Realizing he was healthy, the guard captain scowled as he prepared a charge. “I’ll have your head for this…” He was cut off and disarmed with a simple laugh.

“Oh please, Captain,” One-Eye laughed, “Save your energy. You can no sooner harm me than I can you in this state.”

Stonewall calmed at the idea… An idea that for some unexplained reason, he already knew.

“There is no way to break the Ward of Free Will, so instead I had to sacrifice to step around it.” Fek ‘Tawny answered the question the captain had yet to send to his tongue.

“This isn’t a telepathic probe.” The stallion reasoned more to himself than the draconian. “We are linked to one another.”

“Permanently, I am afraid.
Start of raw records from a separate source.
(** The prefix put back in front of a domain.  The second test reads the
    domain, whose prefix is already gone, where the first reads the URL. *)
Definition add_prefix (strUrl strDomain : str) (bIncludePrefix : bool) : outcome str :=
  if bIncludePrefix then
    l7 ← Left strUrl 7;
    if bool_decide (l7 = HTTP) then Ok (HTTP ++ strDomain)
    else
      l8 ← Left strDomain 8;
      if bool_decide (l8 = HTTPS) then Ok (HTTPS ++ strDomain) else Ok strDomain
  else Ok strDomain.

Definition GetDomainFromUrl (pszUrl : option str) (bIncludePrefix : bool) : outcome str :=
  match pszUrl with
  | None => Ok []
  | Some strUrl =>
      l7 ← Left strUrl 7;
      l8 ← Left strUrl 8;
      if negb (bool_decide (l7 = HTTP)) && negb (bool_decide (l8 = HTTPS)) then Ok []
      else
        strDomain ← (if bool_decide (l7 = HTTP) then SubStr strUrl 7 (GetLength strUrl - 1)
                     else SubStr strUrl 8 (GetLength strUrl - 1));
        match FindFirstCharOf strDomain [92; 47] 0 with
        | None => add_prefix strUrl strDomain bIncludePrefix
        | Some nIndex =>
            strDomain ← SubStr strDomain 0 nIndex;
            add_prefix strUrl strDomain bIncludePrefix
        end
  end.

(** The suffixes that are not part of a registrable name. *)
Definition szDomain : list str := [
  lit ".com.at"; lit ".com.au"; lit ".com.be"; lit ".com.dk"; lit ".com.es"; lit ".com.us";
  lit ".com.de"; lit ".com.uk"; lit ".com.fr"; lit ".com.eu"; lit ".com.gb"; lit ".com.ie";
  lit ".com.il"; lit ".com.in"; lit ".com.it"; lit ".com.jp"; lit ".com.kp"; lit ".com.kr";
  lit ".com.se"; lit ".com.vn"; lit ".com.cn"; lit ".com.hk"; lit ".com.mo"; lit ".com.tw";
  lit ".net.at"; lit ".net.au"; lit ".net.be"; lit ".net.dk"; lit ".net.es"; lit ".net.us";
  lit ".net.de"; lit ".net.uk"; lit ".net.fr"; lit ".net.eu"; lit ".net.gb"; lit ".net.ie";
  lit ".net.il"; lit ".net.in"; lit ".net.it"; lit ".net.jp"; lit ".net.kp"; lit ".net.kr";
  lit ".net.se"; lit ".net.vn"; lit ".net.cn"; lit ".net.hk"; lit ".net.mo"; lit ".net.tw";
  lit ".org.at"; lit ".org.au"; lit ".org.be"; lit ".org.dk"; lit ".org.es"; lit ".org.us";
  lit ".org.de"; lit ".org.uk"; lit ".org.fr"; lit ".org.eu"; lit ".org.gb"; lit ".org.ie";
  lit ".org.il"; lit ".org.in"; lit ".org.it"; lit ".org.jp"; lit ".org.kp"; lit ".org.kr";
  lit ".org.se"; lit ".org.vn"; lit ".org.cn"; lit ".org.hk"; lit ".org.mo"; lit ".org.tw";
  lit ".gov.at"; lit ".gov.au"; lit ".gov.be"; lit ".gov.dk"; lit ".gov.es"; lit ".gov.us";
  lit ".gov.de"; lit ".gov.uk"; lit ".gov.fr"; lit ".gov.eu"; lit ".gov.gb"; lit ".gov.ie";
  lit ".gov.il"; lit ".gov.in"; lit ".gov.it"; lit ".gov.jp"; lit ".gov.kp"; lit ".gov.kr";
  lit ".gov.se"; lit ".gov.vn"; lit ".gov.cn"; lit ".gov.hk"; lit ".gov.mo"; lit ".gov.tw";
  lit ".com"; lit ".net"; lit ".cn"; lit ".org"; lit ".cc"; lit ".me"; lit ".tel"; lit ".mobile";
  lit ".asia"; lit ".biz"; lit ".info"; lit ".name"; lit ".tv"; lit ".hv"; [46; 20844; 21496];
  [46; 20013; 22269]; [46; 32593; 32476]].

Fixpoint top_domain_loop (strUrl : str) (tbl : list str) : outcome str :=
  match tbl with
  | [] => Ok []
  | suffix :: tbl =>
      e ← EndWith strUrl suffix;
      if (e : bool) then
        strDomainName ← SubStr strUrl 0 (GetLength strUrl - GetLength suffix);
        let nIndex := default (-1) (FindLastCharOf strDomainName 46 NPOS16) in
        strDomainName ← SubStr strDomainName (nIndex + 1) (GetLength strDomainName - nIndex);
        Ok (strDomainName ++ suffix)
      else top_domain_loop strUrl tbl
  end.

Definition GetTopDomainUrl (pszUrl : option str) : outcome str :=
  match pszUrl with
  | None => Ok []
  | Some _ =>
      szUrl ← GetDomainFromUrl pszUrl true;
      let strUrl := ToLower szUrl in
      l7 ← Left strUrl 7;
      l8 ← Left strUrl 8;
      strUrl ← (if bool_decide (l7 = HTTP) then SubStr strUrl 7 (GetLength strUrl - 7)
                else if bool_decide (l8 = HTTPS) then SubStr strUrl 8 (GetLength strUrl - 8)
                else Ok strUrl);
      top_domain_loop strUrl szDomain
  end.

(** ** Versions *)

(** The sum wraps around as the 32-bit [nVersion] does. *)
Definition GetVersionFromString (pszVersion : option str) : outcome Z :=
  match pszVersion with
  | None => Ok 0
  | Some s =>
      v ← StringHelper.Split s 46;
      let v := match v with [] => [s] | _ => v end in
      let nNum := if (4 <? List.length v)%nat then 4 else Z.of_nat (List.length v) in
      for_each (fun nVersion j =>
        sub ← vec_at v j;
        Ok (i32 (nVersion + i32 (Z.shiftl (StringHelper.ConvertToInt sub) ((3 - j) * 8))))) 0 (seqZ 0 nNum)
  end.

Definition version_body (st : Z * str) (i : Z) : Z * str :=
  let '(nVersion, wstrVerson) := st in
  let w := Z.shiftl 1 ((3 - i) * 8) in
  (Z.rem nVersion w, wstrVerson ++ StringHelper.ConvertFromInt (Z.quot nVersion w) ++ [46]).

Definition GetStringFromVersion (nVersion : Z) : option str :=
  if nVersion <=? 0 then None
  else Some (Trim (snd (fold_left version_body (seqZ 0 4) (nVersion, []))) 46).
(* ===== verification/TxConfig.v ===== *)
(** * TxConfig

    The configuration file of src/Utility/TxConfig.cpp: a packed binary format
    with a masked key and value per item, written by [MakeConfig] and read by
    [ParseConfig], and the settings that [MiscHelper] and the data center keep in
    it.  The buffers of the source are byte lists, its pointers are offsets into
    them, and an access outside a buffer is a fault; the masking is undone in
    place, as in the source.  A file is the list of its bytes. *)
From stdpp Require Import prelude gmap sorting.
From Stdlib Require Import ZArith Lia String.
From S2P Require Import Prelude Memory Strings.

#[local] Open Scope cpp_scope.

(** The bytes of a wide string. *)
Definition wbytes (s : str) : list Z := flat_map (le_bytes 2) s.

(** [wcscpy_s] into [size] characters: the string at [off]; one that does not
    fit goes to the invalid parameter handler. *)
Fixpoint wcscpy_s (size : nat) (buf : list Z) (off : Z) : outcome str :=
  match size with
  | O => Fault OutOfRange
  | S size =>
      c ← peek16 buf off;
      if c =? 0 then Ok [] else s ← wcscpy_s size buf (off + 2); Ok (c :: s)
  end.

(** ** The format (TxConfig.h)

    [TxItem] is packed: [byFlag] at 0, [wKeyLen] at 1, [abyKey] at 3,
    [dwValueLen] at 4 and [abyValue] at 8; the last two are addressed from
    [pTemp], the item moved by [wKeyLen - 1].  [TxConfig] has [wMagic] at 0, the
    version bytes at 2 and 3, [wNumOfItems] at 4 and the items from 6. *)

Definition TX_CONFIG_MAGIC : Z := 0x4454.
Definition TX_ITEM_FLAG : Z := 0x9.
Definition MAX_PATH : Z := 260.
Definition sizeof_TxItem : Z := 9.
Definition sizeof_TxConfig : Z := 6.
Your death will be a difficult bridge to cross.” The wizard sighed as he mused matter-of-factly about the inevitable consequences. “A shame too, you have such an encyclopedic mind. It is no wonder you achieved your rank and position so soon after your field work on the frontier.”

“Facts and figures have a way of keeping fresh in my mind.” The pony answered as they both glanced at the mark on his flank of a chiseled stone tablet. “It is my special talent, after all.” Already, the sharp mind of the analytical stallion began to delve deeper into the similarly broad ocean of the Arch-Magi’s. A vast sea of history had been witnessed by that old eye, which was separated from its twin by a true dragon years ago, he discovered. Wars in far off lands that he had never heard of against beings he would never have imagined existed. A wife and clutchlings long since dead by cruel misfortune blackened a corner of his mind closest to his heart. Of all the patterns, none were clearer to Stonewall in his delving than the old wizard’s lust for arcane power and the lengths he had gone to attain it. With the concept of having a hand to play for the first time since his abduction strengthening his resolve, he allowed himself to hope for the chance of rescue. This information was vital to the defense of his kingdom.
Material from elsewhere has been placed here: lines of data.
(* ===== verification/Aes.v ===== *)
(** * Aes

    The block cipher AES-128 as FIPS 197 defines it, on lists of bytes: the
    reference that the table-driven assembly of the file SogouCipher is compared
    with.  The S-box is computed from its definition in the field of 256
    elements, not given as a table. *)
From stdpp Require Import prelude.
From Stdlib Require Import ZArith Lia.
From S2P Require Import Prelude.

(** ** The field *)

Definition xtime (a : Z) : Z := if a <? 128 then 2 * a else Z.lxor (2 * a) 0x11B.

(** The product, one bit of [b] at a time. *)
Fixpoint gmul_bits (n : nat) (a b : Z) : Z :=
  match n with
  | O => 0
  | S n => Z.lxor (if Z.odd b then a else 0) (gmul_bits n (xtime a) (Z.div2 b))
  end.

Definition gmul (a b : Z) : Z := gmul_bits 8 a b.

(** The inverse is the power 254 = 2 + 4 + ... + 128. *)
Fixpoint gpow (n : nat) (sq acc : Z) : Z :=
  match n with
  | O => acc
  | S n => let sq := gmul sq sq in gpow n sq (gmul acc sq)
  end.

Definition ginv (a : Z) : Z := gpow 7 a 1.

Definition rotl8 (a n : Z) : Z := Z.lor (u8 (Z.shiftl a n)) (Z.shiftr a (8 - n)).

Definition sbox (a : Z) : Z :=
  let b := ginv a in
  Z.lxor (Z.lxor (Z.lxor (Z.lxor (Z.lxor b (rotl8 b 1)) (rotl8 b 2)) (rotl8 b 3)) (rotl8 b 4)) 0x63.

(** ** The rounds; byte [r + 4 * c] of a block is row [r] of column [c] *)

Definition sub_bytes (s : list Z) : list Z := map sbox s.

Definition shift_rows (s : list Z) : list Z :=
  map (fun i => nth ((i + 4 * (i mod 4)) mod 16) s 0) (seq 0 16).

Definition x2 (a : Z) : Z := xtime a.
Definition x3 (a : Z) : Z := Z.lxor (xtime a) a.

Definition lxor4 (a b c d : Z) : Z := Z.lxor (Z.lxor (Z.lxor a b) c) d.

Fixpoint mix_columns (s : list Z) : list Z :=
  match s with
  | a :: b :: c :: d :: s =>
      lxor4 (x2 a) (x3 b) c d :: lxor4 a (x2 b) (x3 c) d ::
      lxor4 a b (x2 c) (x3 d) :: lxor4 (x3 a) b c (x2 d) :: mix_columns s
  | _ => []
  end.

Definition add_round_key (k s : list Z) : list Z := zip_with Z.lxor s k.

Definition round (s k : list Z) : list Z := add_round_key k (mix_columns (shift_rows (sub_bytes s))).

Definition final_round (s k : list Z) : list Z := add_round_key k (shift_rows (sub_bytes s)).

(** The cipher for a first, the middle and a last round key. *)
Definition cipher (k0 : list Z) (ks : list (list Z)) (kn : list Z) (block : list Z) : list Z :=
  final_round (fold_left round ks (add_round_key k0 block)) kn.

(** ** The key schedule, on words of four bytes *)

Definition rot_word (w : list Z) : list Z := drop 1 w ++ take 1 w.

(** The next round key from the previous one. *)
Definition next_key (rcon : Z) (k : list Z) : list Z :=
  let t := zip_with Z.lxor (map sbox (rot_word (drop 12 k))) [rcon; 0; 0; 0] in
  let w0 := zip_with Z.lxor (take 4 k) t in
  let w1 := zip_with Z.lxor (take 4 (drop 4 k)) w0 in
  let w2 := zip_with Z.lxor (take 4 (drop 8 k)) w1 in
  let w3 := zip_with Z.lxor (drop 12 k) w2 in
  w0 ++ w1 ++ w2 ++ w3.

Fixpoint expand (n : nat) (rcon : Z) (k : list Z) : list (list Z) :=
  match n with
  | O => [k]
  | S n => k :: expand n (xtime rcon) (next_key rcon k)
  end.

(** The eleven round keys of a key. *)
Definition round_keys (key : list Z) : list (list Z) := expand 10 1 key.

Definition aes128 (key block : list Z) : list Z :=
  let ks := round_keys key in
  cipher (nth 0 ks []) (take 9 (drop 1 ks)) (nth 10 ks []) block.

(** The example of FIPS 197, appendix C.1. *)
Example fips197 :
  aes128 (seqZ 0 16) (map (fun i => i * 17) (seqZ 0 16)) =
  [0x69; 0xC4; 0xE0; 0xD8; 0x6A; 0x7B; 0x04; 0x30; 0xD8; 0xCD; 0xB7; 0x80; 0x70; 0xB4; 0xC5; 0x5A].
Proof. vm_compute. reflexivity. Qed.
(* ===== verification/SogouCipher.v ===== *)
(** * SogouCipher

    The block cipher of src/PlugIn/SogouPlugIn/Decoder.cpp: its five tables, the
    inline assembly [gen_encode_page] as a program of the machine of the file
    X86, and [calc_encode_page], which runs it with the round keys [InitArray2].
    The assembly is cut where its control flow is: the entry, the loop and the
    exit; the loop is written as its two rounds. *)
From stdpp Require Import prelude.
From Stdlib Require Import ZArith Lia.
From S2P Require Import Prelude Memory X86.

(** ** Tables *)

Definition T5B4E18 : list Z := [
  0x63; 0x63; 0x63; 0x63; 0x7C; 0x7C; 0x7C; 0x7C; 0x77; 0x77; 0x77; 0x77; 0x7B; 0x7B; 0x7B; 0x7B;
  0xF2; 0xF2; 0xF2; 0xF2; 0x6B; 0x6B; 0x6B; 0x6B; 0x6F; 0x6F; 0x6F; 0x6F; 0xC5; 0xC5; 0xC5; 0xC5;
  0x30; 0x30; 0x30; 0x30; 0x01; 0x01; 0x01; 0x01; 0x67; 0x67; 0x67; 0x67; 0x2B; 0x2B; 0x2B; 0x2B;
  0xFE; 0xFE; 0xFE; 0xFE; 0xD7; 0xD7; 0xD7; 0xD7; 0xAB; 0xAB; 0xAB; 0xAB; 0x76; 0x76; 0x76; 0x76;
  0xCA; 0xCA; 0xCA; 0xCA; 0x82; 0x82; 0x82; 0x82; 0xC9; 0xC9; 0xC9; 0xC9; 0x7D; 0x7D; 0x7D; 0x7D;
  0xFA; 0xFA; 0xFA; 0xFA; 0x59; 0x59; 0x59; 0x59; 0x47; 0x47; 0x47; 0x47; 0xF0; 0xF0; 0xF0; 0xF0;
  0xAD; 0xAD; 0xAD; 0xAD; 0xD4; 0xD4; 0xD4; 0xD4; 0xA2; 0xA2; 0xA2; 0xA2; 0xAF; 0xAF; 0xAF; 0xAF;
  0x9C; 0x9C; 0x9C; 0x9C; 0xA4; 0xA4; 0xA4; 0xA4; 0x72; 0x72; 0x72; 0x72; 0xC0; 0xC0; 0xC0; 0xC0;
  0xB7; 0xB7; 0xB7; 0xB7; 0xFD; 0xFD; 0xFD; 0xFD; 0x93; 0x93; 0x93; 0x93; 0x26; 0x26; 0x26; 0x26;
  0x36; 0x36; 0x36; 0x36; 0x3F; 0x3F; 0x3F; 0x3F; 0xF7; 0xF7; 0xF7; 0xF7; 0xCC; 0xCC; 0xCC; 0xCC;
  0x34; 0x34; 0x34; 0x34; 0xA5; 0xA5; 0xA5; 0xA5; 0xE5; 0xE5; 0xE5; 0xE5; 0xF1; 0xF1; 0xF1; 0xF1;
  0x71; 0x71; 0x71; 0x71; 0xD8; 0xD8; 0xD8; 0xD8; 0x31; 0x31; 0x31; 0x31; 0x15; 0x15; 0x15; 0x15;
  0x04; 0x04; 0x04; 0x04; 0xC7; 0xC7; 0xC7; 0xC7; 0x23; 0x23; 0x23; 0x23; 0xC3; 0xC3; 0xC3; 0xC3;
  0x18; 0x18; 0x18; 0x18; 0x96; 0x96; 0x96; 0x96; 0x05; 0x05; 0x05; 0x05; 0x9A; 0x9A; 0x9A; 0x9A;
  0x07; 0x07; 0x07; 0x07; 0x12; 0x12; 0x12; 0x12; 0x80; 0x80; 0x80; 0x80; 0xE2; 0xE2; 0xE2; 0xE2;
  0xEB; 0xEB; 0xEB; 0xEB; 0x27; 0x27; 0x27; 0x27; 0xB2; 0xB2; 0xB2; 0xB2; 0x75; 0x75; 0x75; 0x75;
  0x09; 0x09; 0x09; 0x09; 0x83; 0x83; 0x83; 0x83; 0x2C; 0x2C; 0x2C; 0x2C; 0x1A; 0x1A; 0x1A; 0x1A;
  0x1B; 0x1B; 0x1B; 0x1B; 0x6E; 0x6E; 0x6E; 0x6E; 0x5A; 0x5A; 0x5A; 0x5A; 0xA0; 0xA0; 0xA0; 0xA0;
  0x52; 0x52; 0x52; 0x52; 0x3B; 0x3B; 0x3B; 0x3B; 0xD6; 0xD6; 0xD6; 0xD6; 0xB3; 0xB3; 0xB3; 0xB3;
  0x29; 0x29; 0x29; 0x29; 0xE3; 0xE3; 0xE3; 0xE3; 0x2F; 0x2F; 0x2F; 0x2F; 0x84; 0x84; 0x84; 0x84;
  0x53; 0x53; 0x53; 0x53; 0xD1; 0xD1; 0xD1; 0xD1; 0x00; 0x00; 0x00; 0x00; 0xED; 0xED; 0xED; 0xED;
  0x20; 0x20; 0x20; 0x20; 0xFC; 0xFC; 0xFC; 0xFC; 0xB1; 0xB1; 0xB1; 0xB1; 0x5B; 0x5B; 0x5B; 0x5B;
  0x6A; 0x6A; 0x6A; 0x6A; 0xCB; 0xCB; 0xCB; 0xCB; 0xBE; 0xBE; 0xBE; 0xBE; 0x39; 0x39; 0x39; 0x39;
  0x4A; 0x4A; 0x4A; 0x4A; 0x4C; 0x4C; 0x4C; 0x4C; 0x58; 0x58; 0x58; 0x58; 0xCF; 0xCF; 0xCF; 0xCF;
  0xD0; 0xD0; 0xD0; 0xD0; 0xEF; 0xEF; 0xEF; 0xEF; 0xAA; 0xAA; 0xAA; 0xAA; 0xFB; 0xFB; 0xFB; 0xFB;
  0x43; 0x43; 0x43; 0x43; 0x4D; 0x4D; 0x4D; 0x4D; 0x33; 0x33; 0x33; 0x33; 0x85; 0x85; 0x85; 0x85;
  0x45; 0x45; 0x45; 0x45; 0xF9; 0xF9; 0xF9; 0xF9; 0x02; 0x02; 0x02; 0x02; 0x7F; 0x7F; 0x7F; 0x7F;
  0x50; 0x50; 0x50; 0x50; 0x3C; 0x3C; 0x3C; 0x3C; 0x9F; 0x9F; 0x9F; 0x9F; 0xA8; 0xA8; 0xA8; 0xA8;
  0x51; 0x51; 0x51; 0x51; 0xA3; 0xA3; 0xA3; 0xA3; 0x40; 0x40; 0x40; 0x40; 0x8F; 0x8F; 0x8F; 0x8F;
  0x92; 0x92; 0x92; 0x92; 0x9D; 0x9D; 0x9D; 0x9D; 0x38; 0x38; 0x38; 0x38; 0xF5; 0xF5; 0xF5; 0xF5;
  0xBC; 0xBC; 0xBC; 0xBC; 0xB6; 0xB6; 0xB6; 0xB6; 0xDA; 0xDA; 0xDA; 0xDA; 0x21; 0x21; 0x21; 0x21;
  0x10; 0x10; 0x10; 0x10; 0xFF; 0xFF; 0xFF; 0xFF; 0xF3; 0xF3; 0xF3; 0xF3; 0xD2; 0xD2; 0xD2; 0xD2;
  0xCD; 0xCD; 0xCD; 0xCD; 0x0C; 0x0C; 0x0C; 0x0C; 0x13; 0x13; 0x13; 0x13; 0xEC; 0xEC; 0xEC; 0xEC;
  0x5F; 0x5F; 0x5F; 0x5F; 0x97; 0x97; 0x97; 0x97; 0x44; 0x44; 0x44; 0x44; 0x17; 0x17; 0x17; 0x17;
  0xC4; 0xC4; 0xC4; 0xC4; 0xA7; 0xA7; 0xA7; 0xA7; 0x7E; 0x7E; 0x7E; 0x7E; 0x3D; 0x3D; 0x3D; 0x3D;
  0x64; 0x64; 0x64; 0x64; 0x5D; 0x5D; 0x5D; 0x5D; 0x19; 0x19; 0x19; 0x19; 0x73; 0x73; 0x73; 0x73;
  0x60; 0x60; 0x60; 0x60; 0x81; 0x81; 0x81; 0x81; 0x4F; 0x4F; 0x4F; 0x4F; 0xDC; 0xDC; 0xDC; 0xDC;
  0x22; 0x22; 0x22; 0x22; 0x2A; 0x2A; 0x2A; 0x2A; 0x90; 0x90; 0x90; 0x90; 0x88; 0x88; 0x88; 0x88;
  0x46; 0x46; 0x46; 0x46; 0xEE; 0xEE; 0xEE; 0xEE; 0xB8; 0xB8; 0xB8; 0xB8; 0x14; 0x14; 0x14; 0x14;
  0xDE; 0xDE; 0xDE; 0xDE; 0x5E; 0x5E; 0x5E; 0x5E; 0x0B; 0x0B; 0x0B; 0x0B; 0xDB; 0xDB; 0xDB; 0xDB;
  0xE0; 0xE0; 0xE0; 0xE0; 0x32; 0x32; 0x32; 0x32; 0x3A; 0x3A; 0x3A; 0x3A; 0x0A; 0x0A; 0x0A; 0x0A;
  0x49; 0x49; 0x49; 0x49; 0x06; 0x06; 0x06; 0x06; 0x24; 0x24; 0x24; 0x24; 0x5C; 0x5C; 0x5C; 0x5C;
  0xC2; 0xC2; 0xC2; 0xC2; 0xD3; 0xD3; 0xD3; 0xD3; 0xAC; 0xAC; 0xAC; 0xAC; 0x62; 0x62; 0x62; 0x62;
  0x91; 0x91; 0x91; 0x91; 0x95; 0x95; 0x95; 0x95; 0xE4; 0xE4; 0xE4; 0xE4; 0x79; 0x79; 0x79; 0x79;
  0xE7; 0xE7; 0xE7; 0xE7; 0xC8; 0xC8; 0xC8; 0xC8; 0x37; 0x37; 0x37; 0x37; 0x6D; 0x6D; 0x6D; 0x6D;
  0x8D; 0x8D; 0x8D; 0x8D; 0xD5; 0xD5; 0xD5; 0xD5; 0x4E; 0x4E; 0x4E; 0x4E; 0xA9; 0xA9; 0xA9; 0xA9;
  0x6C; 0x6C; 0x6C; 0x6C; 0x56; 0x56; 0x56; 0x56; 0xF4; 0xF4; 0xF4; 0xF4; 0xEA; 0xEA; 0xEA; 0xEA;
  0x65; 0x65; 0x65; 0x65; 0x7A; 0x7A; 0x7A; 0x7A; 0xAE; 0xAE; 0xAE; 0xAE; 0x08; 0x08; 0x08; 0x08;
  0xBA; 0xBA; 0xBA; 0xBA; 0x78; 0x78; 0x78; 0x78; 0x25; 0x25; 0x25; 0x25; 0x2E; 0x2E; 0x2E; 0x2E;
  0x1C; 0x1C; 0x1C; 0x1C; 0xA6; 0xA6; 0xA6; 0xA6; 0xB4; 0xB4; 0xB4; 0xB4; 0xC6; 0xC6; 0xC6; 0xC6;
  0xE8; 0xE8; 0xE8; 0xE8; 0xDD; 0xDD; 0xDD; 0xDD; 0x74; 0x74; 0x74; 0x74; 0x1F; 0x1F; 0x1F; 0x1F;
  0x4B; 0x4B; 0x4B; 0x4B; 0xBD; 0xBD; 0xBD; 0xBD; 0x8B; 0x8B; 0x8B; 0x8B; 0x8A; 0x8A; 0x8A; 0x8A;
  0x70; 0x70; 0x70; 0x70; 0x3E; 0x3E; 0x3E; 0x3E; 0xB5; 0xB5; 0xB5; 0xB5; 0x66; 0x66; 0x66; 0x66;
  0x48; 0x48; 0x48; 0x48; 0x03; 0x03; 0x03; 0x03; 0xF6; 0xF6; 0xF6; 0xF6; 0x0E; 0x0E; 0x0E; 0x0E;
  0x61; 0x61; 0x61; 0x61; 0x35; 0x35; 0x35; 0x35; 0x57; 0x57; 0x57; 0x57; 0xB9; 0xB9; 0xB9; 0xB9;
  0x86; 0x86; 0x86; 0x86; 0xC1; 0xC1; 0xC1; 0xC1; 0x1D; 0x1D; 0x1D; 0x1D; 0x9E; 0x9E; 0x9E; 0x9E;
  0xE1; 0xE1; 0xE1; 0xE1; 0xF8; 0xF8; 0xF8; 0xF8; 0x98; 0x98; 0x98; 0x98; 0x11; 0x11; 0x11; 0x11;
  0x69; 0x69; 0x69; 0x69; 0xD9; 0xD9; 0xD9; 0xD9; 0x8E; 0x8E; 0x8E; 0x8E; 0x94; 0x94; 0x94; 0x94;
  0x9B; 0x9B; 0x9B; 0x9B; 0x1E; 0x1E; 0x1E; 0x1E; 0x87; 0x87; 0x87; 0x87; 0xE9; 0xE9; 0xE9; 0xE9;
  0xCE; 0xCE; 0xCE; 0xCE; 0x55; 0x55; 0x55; 0x55; 0x28; 0x28; 0x28; 0x28; 0xDF; 0xDF; 0xDF; 0xDF;
  0x8C; 0x8C; 0x8C; 0x8C; 0xA1; 0xA1; 0xA1; 0xA1; 0x89; 0x89; 0x89; 0x89; 0x0D; 0x0D; 0x0D; 0x0D;
  0xBF; 0xBF; 0xBF; 0xBF; 0xE6; 0xE6; 0xE6; 0xE6; 0x42; 0x42; 0x42; 0x42; 0x68; 0x68; 0x68; 0x68;
  0x41; 0x41; 0x41; 0x41; 0x99; 0x99; 0x99; 0x99; 0x2D; 0x2D; 0x2D; 0x2D; 0x0F; 0x0F; 0x0F; 0x0F;
  0xB0; 0xB0; 0xB0; 0xB0; 0x54; 0x54; 0x54; 0x54; 0xBB; 0xBB; 0xBB; 0xBB; 0x16; 0x16; 0x16; 0x16].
“No one is coming for you, Captain.” The dragonkin spoke in reply to the surface thought.

“Princess Celestia…”

“…Would not risk sparking open war with my people by ordering an attack by the royal guard.” Fek cut him off with a diabolical grin. “Even if she could find us this deep in the Everfree, she would never be so politically foolish and aggressive in such times of peace. Draconian blood on the golden armor of Canterlot’s finest? You’re not worth that risk and you know it.”

The clever wizard’s words cut him to the bone, because he knew in his heart of hearts that it was true. So perfect had his capture been executed, so subtle in its every facet that there was no way she could even know where to begin looking. And even if she somehow found him, the old one-eyed lizard was right. She would never sign off an order to charge in, banners waving and spears swinging to rescue one pony at the risk of endangering the entire nation.
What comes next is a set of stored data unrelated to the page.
Lemma decodeUnicodeEscapeSequence_nonneg a b c d u : decodeUnicodeEscapeSequence a b c d = Some u -> 0 <= u.
Proof.
  assert (Hd : forall x y, hex_value x = Some y -> 0 <= y).
  { intros x y. unfold hex_value. destruct ((48 <=? x) && (x <=? 57)) eqn:E1; [intros [= <-]; lia|].
    destruct ((97 <=? x) && (x <=? 102)) eqn:E2; [intros [= <-]; lia|].
    destruct ((65 <=? x) && (x <=? 70)) eqn:E3; [intros [= <-]; lia|done]. }
  unfold decodeUnicodeEscapeSequence. intros H.
  apply bind_Some in H as (a' & Ha & H). apply bind_Some in H as (b' & Hb & H).
  apply bind_Some in H as (c' & Hc & H). apply bind_Some in H as (d' & Hd' & [= <-]).
  apply Hd in Ha, Hb, Hc, Hd'. lia.
Qed.

Lemma simple_escape_byte e x : simple_escape e = Some x -> 0 <= x < 256.
Proof.
  unfold simple_escape.
  repeat (match goal with |- context [if ?b then _ else _] => destruct b end; [intros [= <-]; lia|]). done.
Qed.

Lemma decode_chars_bytes s r : bytes s -> decode_chars s = Some r -> bytes r.
Proof.
  revert r. induction s as [s IH] using (induction_ltof1 _ (@List.length _)). unfold ltof in IH.
  intros r Hs H. destruct s as [|c s]; [by injection H as <-|]. cbn [decode_chars] in H.
  apply Forall_cons in Hs as [Hc Hs].
  destruct (c =? 34); [by injection H as <-|]. destruct (c =? 92).
  2: { apply bind_Some in H as (r' & Hr & [= <-]). constructor; [done|].
       eapply (IH s); [simpl; lia|done..]. }
  destruct s as [|e s]; [done|]. apply Forall_cons in Hs as [He Hs]. destruct (e =? 117).
  2: { apply bind_Some in H as (x & Hx & H). apply bind_Some in H as (r' & Hr & [= <-]).
       constructor; [by eapply simple_escape_byte|]. eapply (IH s); [simpl; lia|done..]. }
  destruct s as [|a1 [|b1 [|c1 [|d1 s]]]]; try done. do 4 apply Forall_cons in Hs as [_ Hs].
  apply bind_Some in H as (u & Hu & H). destruct (_ && _).
  - destruct s as [|p [|q [|a2 [|b2 [|c2 [|d2 s]]]]]]; try done. do 6 apply Forall_cons in Hs as [_ Hs].
    destruct (_ && _); [|done]. apply bind_Some in H as (lo & Hlo & H).
    apply bind_Some in H as (r' & Hr & [= <-]). apply Forall_app. split.
    + apply codePointToUTF8_bytes. assert (0 <= Z.land lo 0x3FF) by (apply Z.land_nonneg; lia).
      assert (0 <= Z.shiftl (Z.land u 0x3FF) 10) by (apply Z.shiftl_nonneg, Z.land_nonneg; lia). lia.
    + eapply (IH s); [simpl; lia|done..].
  - apply bind_Some in H as (r' & Hr & [= <-]). apply Forall_app. split.
    + by eapply codePointToUTF8_bytes, decodeUnicodeEscapeSequence_nonneg.
    + eapply (IH s); [simpl; lia|done..].
Qed.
Arch-Magi Fek ‘Tawny One-Eye beamed in final victory as he soaked in the despair of his new other half. He drummed his bony old fingertips together in wicked anticipation as he watched the equine slowly pale and sulk into the arms of unerring fate.

“Now, Captain Stonewall, “He started at length, “Tell me about the six mares living in... Ponyville, is it? The Wielders of the Elements of Harmony.”